Mr and Mrs C complained about the care and treatment their children (Child A and Child B) received at Royal Alexandra Hospital following their birth. They also complained about the level of communication with them about Child A and Child B's care and treatment.

We took independent advice from a paediatrician. We found that, overall, the care and treatment Child A and Child B received had been reasonable and we did not uphold these aspect's of Mr and Mrs C's complaint.

However, the board accepted that there had been failings in communication regarding some of the problems Child A and Child B had faced following their birth. We also found that there was a lack of documentation about the communication with Mr and Mrs C about Child A and Child B's care and we raised this with the board. We upheld these aspects of Mr and Mrs C's complaint but noted that the board had already apologised for these failings so made no further recommendations.

  • Case ref:
    201802124
  • Date:
    October 2019
  • Body:
    Greater Glasgow and Clyde NHS Board
  • Sector:
    Health
  • Outcome:
    Not upheld, no recommendations
  • Subject:
    clinical treatment / diagnosis

Summary

Mr and Mrs C complained on behalf of their child (Child A) about the care and treatment they received from the board's children and adolescent mental health services over several years. The concerns related to the stopping of treatment; the lack of support to aid Child A's understanding of a complex system and consenting to it; and lack of transparency regarding a number of matters. The board did not identify any failings in the care and treatment provided and explained this to the family.

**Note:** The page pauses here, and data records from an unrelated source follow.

(* ===== verification/AllocProfilerSpec.v ===== *)
(** * The allocation profiler: a sliding window that never looks at its last entry *)
From S2P Require Import Prelude.
From S2P Require Import AllocProfiler.

Implicit Types (s : profiler) (es : list profallocentry_t).

(** The array holds the entries [es], then zeroes; there is room for one more. *)
Definition window s es : Prop :=
  allocentries s = es ++ replicate (PROFILER_MAX_ALLOC - length es) entry0 ∧
  profiler_adepth s = Z.of_nat (length es) ∧ (length es < PROFILER_MAX_ALLOC)%nat.

Lemma max_alloc : PROFILER_MAX_ALLOC = 2000%nat.
Proof. done. Qed.

#[local] Opaque PROFILER_MAX_ALLOC.

(** The entries kept from a history. *)
Definition lastn (n : nat) es : list profallocentry_t := drop (length es - n) es.

(** The events the profiler really emits. *)
Definition harmless (e : event) : Prop :=
  match e with Leak _ | OpTrace _ _ _ _ _ => True | _ => False end.

Lemma window_next s es : window s es → allocentries s !! length es = Some entry0.
Proof.
  intros (-> & _ & Hl). rewrite lookup_app_r, Nat.sub_diag by done.
  apply lookup_replicate. split; [done | lia].
Qed.

Lemma window_length s es : window s es → length (allocentries s) = PROFILER_MAX_ALLOC.
Proof. intros (-> & _ & Hl). rewrite length_app, length_replicate. lia. Qed.

Lemma find_down_total s a o n :
  (n < length (allocentries s))%nat →
  ∃ r, find_down s a o n = Some r ∧ ∀ i, r = Some i → (i ≤ n)%nat.
Proof.
  induction n as [| n IH]; intros Hn; cbn [find_down]; [by exists None |].
  destruct (lookup_lt_is_Some_2 (allocentries s) (S n) Hn) as [e ->]. mstep.
  case_match; [by exists (Some (S n)); split; [done | intros ? [= <-]] |].
  destruct IH as (r & -> & Hr); [lia |]. exists r. split; [done |].
  intros i Hi. specialize (Hr i Hi). lia.
Qed.

Lemma find_up_total s a o n i :
  (i + n ≤ length (allocentries s))%nat → ∃ r, find_up s a o i n = Some r.
Proof.
  revert i. induction n as [| n IH]; intros i Hn; cbn [find_up]; [by exists None |].
  destruct (lookup_lt_is_Some_2 (allocentries s) i) as [e ->]; [lia |]. mstep.
  case_match; [by eexists | apply IH; lia].
Qed.

Lemma find_last_total s es a o :
  window s es → es ≠ [] →
  ∃ r, profiler_alloc_find s PROFILER_WARNING_LAST a o = Some (s, r) ∧
    ∀ i, r = Some i → (i < length es)%nat.
Proof.
  intros Hw Hne. pose proof (window_length _ _ Hw) as Hlen. destruct Hw as (_ & Hd & Hl).
  unfold profiler_alloc_find. cbn [Z.eqb]. rewrite Hd. pose proof max_alloc.
  assert (0 < length es)%nat by (destruct es; simpl; [done | lia]).
  rewrite wrapu_small by lia.
  destruct (find_down_total s a o (Z.to_nat (Z.of_nat (length es) - 1))) as (r & -> & Hr); [lia |].
  mstep. exists r. split; [done |]. intros i Hi. specialize (Hr i Hi). lia.
Qed.

(** The checks of the last entry look one past it, where the array is zero: none
    of them applies. *)
Lemma warning_last_silent s es :
  window s es → es ≠ [] → profiler_alloc_warning s PROFILER_WARNING_LAST = Some (Running s).
Proof.
  intros Hw Hne. unfold profiler_alloc_warning. case_match; [done |]. cbn [Z.eqb].
  unfold warning_last. replace (Z.to_nat (profiler_adepth s)) with (length es).
  2: { destruct Hw as (_ & -> & _). lia. }
  rewrite (window_next _ _ Hw). mstep. cbn [entry0 addr optype].
  destruct (find_last_total s es 0 PROFILER_OP_FREE Hw Hne) as (r2 & -> & _). mstep.
  destruct (find_last_total s es 0 PROFILER_OP_ALLOC Hw Hne) as (r1 & -> & Hr1). mstep.
  destruct (find_last_total s es 0 PROFILER_OP_REALLOC Hw Hne) as (r3 & -> & _). mstep.
  destruct r1 as [i |]; [| done].
  destruct (lookup_lt_is_Some_2 (allocentries s) i) as [e ->]; [| done].
  rewrite (window_length _ _ Hw). specialize (Hr1 i eq_refl). destruct Hw as (_ & _ & ?). lia.
Qed.

Lemma emit_window s es e : window s es → window (emit e s) es.
Proof. done. Qed.

Lemma window_add s es file func line a atype otype :
  window s es → (S (length es) < PROFILER_MAX_ALLOC)%nat →
  ∃ s', profiler_alloc_add s file func line a atype otype = Some s' ∧
    window s' (es ++ [Entry atype otype file func line a]) ∧
    log s' = log s ∧ proflevel s' = proflevel s.
Proof.
  intros Hw Hlt. pose proof (window_length _ _ Hw) as Hlen. destruct Hw as (He & Hd & Hl).
  unfold profiler_alloc_add. rewrite Hd, Nat2Z.id, store_Some by lia. mstep.
  eexists. split; [done |]. split; [| done]. unfold window. split_and!; simpl.
  - rewrite He, insert_app_r_alt, Nat.sub_diag, length_app by lia. simpl.
    replace (PROFILER_MAX_ALLOC - length es)%nat
      with (S (PROFILER_MAX_ALLOC - (length es + 1))) by lia.
    simpl. by rewrite <-app_assoc.
  - rewrite length_app. simpl. pose proof max_alloc. rewrite wrapu_small by lia. lia.
  - rewrite length_app. simpl. lia.
Qed.

Lemma window_shift s e es :
  window s (e :: es) → length (e :: es) = (PROFILER_MAX_ALLOC - 1)%nat →
  window (profiler_alloc_shift s) es.
Proof.
  intros (He & Hd & Hl) Hfull. unfold window, profiler_alloc_shift. simpl. rewrite He.
  rewrite Hfull. cbn [app tail]. replace (PROFILER_MAX_ALLOC - (PROFILER_MAX_ALLOC - 1))%nat with 1%nat
    by (pose proof max_alloc; lia).
  simpl in Hfull, Hl. split_and!.
  - cbn [replicate length]. rewrite length_app. simpl. rewrite <-app_assoc. f_equal.
    replace (length es + 1 - 0)%nat with (S (length es)) by lia. cbn [drop].
    rewrite drop_app_length. cbn [app].
    replace (PROFILER_MAX_ALLOC - length es)%nat with 2%nat by lia. done.
  - rewrite Hd. simpl. pose proof max_alloc. rewrite wrapu_small by lia. lia.
  - lia.
Qed.

(** One call: a window of [PROFILER_MAX_ALLOC - 1] operations slides over the
    history, and nothing but a trace and a leak is reported. *)
Lemma update_spec s hist file func line a atype otype :
  window s (lastn (PROFILER_MAX_ALLOC - 1) hist) → Forall harmless (log s) →
  ∃ s' r, profiler_alloc_update s file func line a atype otype = Some (Running s', r) ∧
    window s' (lastn (PROFILER_MAX_ALLOC - 1) (hist ++ [Entry atype otype file func line a])) ∧
    Forall harmless (log s') ∧ proflevel s' = proflevel s ∧
    (r = 1 ↔ (PROFILER_MAX_ALLOC - 1 ≤ length hist)%nat).
Proof.
  intros Hw Hlog. pose proof max_alloc as HM. unfold profiler_alloc_update.
  set (s0 := if negb _ then _ else s).
  assert (window s0 (lastn (PROFILER_MAX_ALLOC - 1) hist) ∧ Forall harmless (log s0) ∧
          proflevel s0 = proflevel s) as (Hw0 & Hlog0 & <-).
  { unfold s0. case_match; [| done]. split_and!; [by apply emit_window | | done].
    apply Forall_app. split; [done |]. by repeat constructor. }
  clearbody s0. clear Hw Hlog s. rename s0 into s, Hw0 into Hw, Hlog0 into Hlog.
  assert (length (lastn (PROFILER_MAX_ALLOC - 1) hist) =
          Nat.min (PROFILER_MAX_ALLOC - 1) (length hist)) as Hlen.
  { unfold lastn. rewrite length_drop. lia. }
  assert (profiler_adepth s = Z.of_nat (Nat.min (PROFILER_MAX_ALLOC - 1) (length hist))) as Hd.
  { rewrite <-Hlen. apply Hw. }
  rewrite wrapu_small by lia. case_match eqn:Hfull.
  - apply negb_true_iff, Z.eqb_neq in Hfull.
    destruct (window_add s _ file func line a atype otype Hw) as (s1 & -> & Hw1 & Hl1 & Hp1).
    { rewrite Hlen. lia. }
    mstep. rewrite (warning_last_silent _ _ Hw1) by (by destruct (lastn _ hist)). mstep.
    exists s1, 0. split_and!; [done | | by rewrite Hl1 | done | split; [done |]; lia].
    unfold lastn in *. rewrite !length_app, skipn_app. simpl length.
    replace (length hist + 1 - (PROFILER_MAX_ALLOC - 1))%nat with 0%nat by lia.
    replace (length hist - (PROFILER_MAX_ALLOC - 1))%nat with 0%nat in Hw1 by lia. done.
  - apply negb_false_iff, Z.eqb_eq in Hfull.
    assert (1999 ≤ length hist)%nat as Hlong by lia.
    destruct (lastn (PROFILER_MAX_ALLOC - 1) hist) as [| e0 es] eqn:He; [simpl in Hlen; lia |].
    assert (∃ s1, profiler_alloc_warning s PROFILER_WARNING_FIRST = Some (Running s1) ∧
      window s1 (e0 :: es) ∧ Forall harmless (log s1) ∧ proflevel s1 = proflevel s)
      as (s1 & -> & Hw1 & Hlog1 & Hp1).
    { unfold profiler_alloc_warning.
      destruct (proflevel s &&& PROFILE_ALLOC =? 0); [by exists s |].
      change (PROFILER_WARNING_FIRST =? PROFILER_WARNING_LAST) with false.
      change (PROFILER_WARNING_FIRST =? PROFILER_WARNING_FIRST) with true. cbn match.
      unfold warning_first. pose proof Hw as (Hes & _). rewrite Hes. cbn [app lookup list_lookup].
      mstep. destruct (optype e0 =? PROFILER_OP_FREE); [by exists s |]. unfold profiler_alloc_find.
      change (PROFILER_WARNING_FIRST =? PROFILER_WARNING_LAST) with false.
      change (PROFILER_WARNING_FIRST =? PROFILER_WARNING_FIRST) with true. cbn match.
      destruct (find_up_total s (addr e0) PROFILER_OP_FREE (Z.to_nat (profiler_adepth s) - 1) 1)
        as (r & ->); [rewrite (window_length _ _ Hw), Hd; lia |].
      mstep. unfold warn_if. destruct (bool_decide (r = None)); [| by exists s].
      exists (emit (Leak 0) s). split_and!; [done | by apply emit_window | | done].
      apply Forall_app. split; [done |]. by repeat constructor. }
    mstep. cbn [andthen].
    assert (length (e0 :: es) = (PROFILER_MAX_ALLOC - 1)%nat) as Hfl.
    { rewrite Hlen. lia. }
    pose proof (window_shift s1 e0 es Hw1 Hfl) as Hw2.
    destruct (window_add _ _ file func line a atype otype Hw2) as (s3 & -> & Hw3 & Hl3 & Hp3).
    { simpl in Hfl. lia. }
    mstep. rewrite (warning_last_silent _ _ Hw3) by (by destruct es). mstep.
    exists s3, 1. split_and!; [done | | by rewrite Hl3 | by rewrite Hp3 | ].
    2: { split; [intros _; lia | done]. }
    replace (lastn (PROFILER_MAX_ALLOC - 1) (hist ++ [Entry atype otype file func line a]))
      with (es ++ [Entry atype otype file func line a]); [done |].
    unfold lastn in *. rewrite length_app. simpl length.
    replace (length hist + 1 - (PROFILER_MAX_ALLOC - 1))%nat
      with (S (length hist - (PROFILER_MAX_ALLOC - 1))) by lia.
    rewrite skipn_app. replace (S (length hist - _) - length hist)%nat with 0%nat
      by lia.
    rewrite <-(Nat.add_1_r (length hist - _)), <-drop_drop, He. done.
Qed.

(** ** Properties *)

(** A call of the profiler by one of the allocation macros. *)
Record call := Call { c_file : string; c_func : string; c_line : Z; c_addr : Z; c_atype : Z; c_otype : Z }.

Definition entry_of (c : call) : profallocentry_t :=
  Entry (c_atype c) (c_otype c) (c_file c) (c_func c) (c_line c) (c_addr c).

Fixpoint updates s (l : list call) : option process :=
  match l with
  | [] => Some (Running s)
  | c :: l =>
      '(p, _) ← profiler_alloc_update s (c_file c) (c_func c) (c_line c) (c_addr c) (c_atype c) (c_otype c);
      andthen p (λ s, updates s l)
  end.

Definition profiler0 (level : Z) : profiler :=
  Profiler (replicate PROFILER_MAX_ALLOC entry0) 0 level [].

(** C8. Whatever the calls, the cache holds the last 1999 of them in order and the
    process is never ended: of the warnings on the last entry (double free, wrong
    allocator, unknown or freed reallocation, double allocation) none is ever
    emitted, since the checks read the zeroed entry after the last one. *)
Theorem profiler_window (l : list call) level :
  ∃ s, updates (profiler0 level) l = Some (Running s) ∧
    window s (lastn (PROFILER_MAX_ALLOC - 1) (entry_of <$> l)) ∧ Forall harmless (log s).
Proof.
  assert (∀ l s hist, window s (lastn (PROFILER_MAX_ALLOC - 1) hist) → Forall harmless (log s) →
    ∃ s', updates s l = Some (Running s') ∧
      window s' (lastn (PROFILER_MAX_ALLOC - 1) (hist ++ (entry_of <$> l))) ∧
      Forall harmless (log s')) as H.
  { clear. intros l. induction l as [| c l IH]; intros s hist Hw Hlog.
    { exists s. by rewrite app_nil_r. }
    cbn [updates]. destruct (update_spec s hist (c_file c) (c_func c) (c_line c) (c_addr c)
      (c_atype c) (c_otype c) Hw Hlog) as (s1 & r & -> & Hw1 & Hlog1 & _). mstep.
    destruct (IH s1 _ Hw1 Hlog1) as (s' & H1 & H2 & H3). exists s'. split_and!; [done | | done].
    by rewrite <-app_assoc in H2. }
  destruct (H l (profiler0 level) []) as (s & ? & ? & ?); [| done | by exists s].
  unfold window. simpl. pose proof max_alloc. split_and!; [by rewrite Nat.sub_0_r | done | lia].
Qed.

We took independent advice from a consultant child and adolescent psychiatrist. We considered that there had been a reasonable amount of input at an appropriate level of seniority in place to make decisions in a complex case. We found that it was a reasonable course of action to stop a type of therapy and not carry out a risk assessment as there was evidence of engagement and future planning and no evidence of a high risk situation at this time. In addition, whilst the therapy was stopped, Child A continued to receive care from psychiatric and psychology services. In terms of consent, there was evidence in the clinical records to support that attempts were made by staff to tailor their approach towards Child A and we did not identify unreasonable practice. However, we did provide feedback to the board regarding ensuring that patients receive relevant information about their clinical condition. We also considered that further opinions were appropriately sought when the family questioned the clinical diagnosis in line with national guidelines. We did not identify any concerns regarding transparency in the clinical records or with the family. We did not uphold the complaint.